Estou à procura de uma salvação.
Vê se arruma uma salvação?
“Até a própria natureza está pedindo pra você ficar.”
*
Ficar num foco positivo,
numa liberdade sadia.
Um interesse constante no outro,
nas coisas da vida,
nutrindo uma curiosidade latente,
um fluir
um porvir
fértil.
O medo é o retraimento do espaço do possível que afeta a
própria construção de nossa identidade sem reduto para nos esconder. O medo que
nos vem de um fator externo em que não sabemos das normas. Enfim este
sentimento está ligado a um núcleo muito egoísta, se nos esquecemos do eu e
entramos em comunhão com o outro, espalhamos o seu conteúdo de subtração. Estima,
respeito, esperança – a alteridade reconhecida – a humanidade aceita sem
onipotência, um outro caminho para a inclusão no social, pela via do positivo,
dessa pulsão de medo – e que muitas vezes se constitui no limite da harmonia da
convivência entre as diferenças.
Elza Padua
A sensação de finitude é natural da vida. Vários
acontecimentos históricos, guerras, catástrofes, violaram, feriram o percurso
de forma tão violenta que mudaram a paisagem de uma hora para a outra. Nesse século, destaco o 11 de setembro
americano. Agora, o enorme choque
da tragédia da serra no Estado do Rio. É impressionante e comovente a
mobilização popular, no entanto, carecemos de coordenação para que a ajuda seja
bem distribuída.
A natureza exagerou, a política foi negligente,
mesquinha.
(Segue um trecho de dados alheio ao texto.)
Lemma blendedFamily_consistent : Mirrored blendedFamily /\ Deduplicated blendedFamily.
Proof.
  destruct (repairData_Heals blendedFamily blendedFamily_distinct) as [_ [Hm Hd]].
  assert (E : fst (repairData blendedFamily) = blendedFamily) by (vm_compute; reflexivity).
  rewrite E in Hm, Hd. split; assumption.
Defined.

Lemma blendedFamily_known id :
  In id ["zoe"; "quinn"; "ben"; "pat"; "sam"] -> known blendedFamily id.
Proof. intro H. exact H. Defined.

Lemma blendedFamily_no_link k a b pa :
  personMap_get blendedFamily a = Some pa -> includes (listOf k pa) b = false ->
  ~ link blendedFamily k a b.
Proof.
  intros Hpa Hb [pa' [Hpa' Hin]]. rewrite Hpa in Hpa'. injection Hpa' as <-.
  apply includes_not_In in Hb. contradiction.
Defined.

Lemma addRelationship_adds_the_link_and_its_reverse_witness :
  link (fst (addRelationship blendedFamily "sam" "ben" "child")) Children "sam" "ben"
  /\ link (fst (addRelationship blendedFamily "sam" "ben" "child")) Parents "ben" "sam".
Proof.
  apply (addRelationship_adds_the_link_and_its_reverse blendedFamily "sam" "ben" "child");
    [apply blendedFamily_known; simpl; auto 10 .. | reflexivity].
Defined.

Lemma addRelationship_keeps_the_store_consistent_witness :
  repairData (fst (addRelationship blendedFamily "sam" "ben" "child"))
  = (fst (addRelationship blendedFamily "sam" "ben" "child"), false)
  /\ repairLinks (fst (addRelationship blendedFamily "sam" "ben" "child"))
     = fst (addRelationship blendedFamily "sam" "ben" "child").
Proof.
  apply (addRelationship_keeps_the_store_consistent blendedFamily "sam" "ben" "child"
           blendedFamily_distinct (proj1 blendedFamily_consistent)
           (proj2 blendedFamily_consistent)).
Defined.

Lemma addRelationship_parent_is_child_reversed_witness :
  addRelationship blendedFamily "ben" "sam" "parent"
  = addRelationship blendedFamily "sam" "ben" "child".
Proof.
  exact (addRelationship_parent_is_child_reversed blendedFamily "ben" "sam"
           blendedFamily_distinct).
Defined.

Lemma removeRelationship_undoes_addRelationship_witness :
  removeRelationship (fst (addRelationship blendedFamily "sam" "ben" "child"))
                     "sam" "ben" "child"
  = (blendedFamily, true).
Proof.
  apply (removeRelationship_undoes_addRelationship blendedFamily "sam" "ben" "child"
           Children blendedFamily_distinct).
  - apply blendedFamily_known. simpl. auto 10.
  - apply blendedFamily_known. simpl. auto 10.
  - reflexivity.
  - eapply blendedFamily_no_link; reflexivity.
  - eapply blendedFamily_no_link; reflexivity.
Defined.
O que acontece com os homens de boa vontade? A parte boa desaparece,
sobra muito pouco, bem pouquinho. E a gente honesta tem horror à política,
salvo exceções. Mas é ali, no meio das “velhas raposas” que está o poder de tomar
as rédeas, agir em defesa de uma comunidade – comum unidade. E a alteridade sumiu umbigo afora, sumiu, escafedeu-se.
Extravagância e banalidade acompanham juntas os últimos
acontecimentos. Elas não percebem, mas seus astutos amigos reparam como é comum
mascarar dados, enfeitando pleitos. Aumenta-se os índices aceitáveis para
engabelar os desinformados. Os mais informados permanecem de mão atadas numa
democracia fake. Não há democracia
sem um ministério público atuante, um estado em busca do direito.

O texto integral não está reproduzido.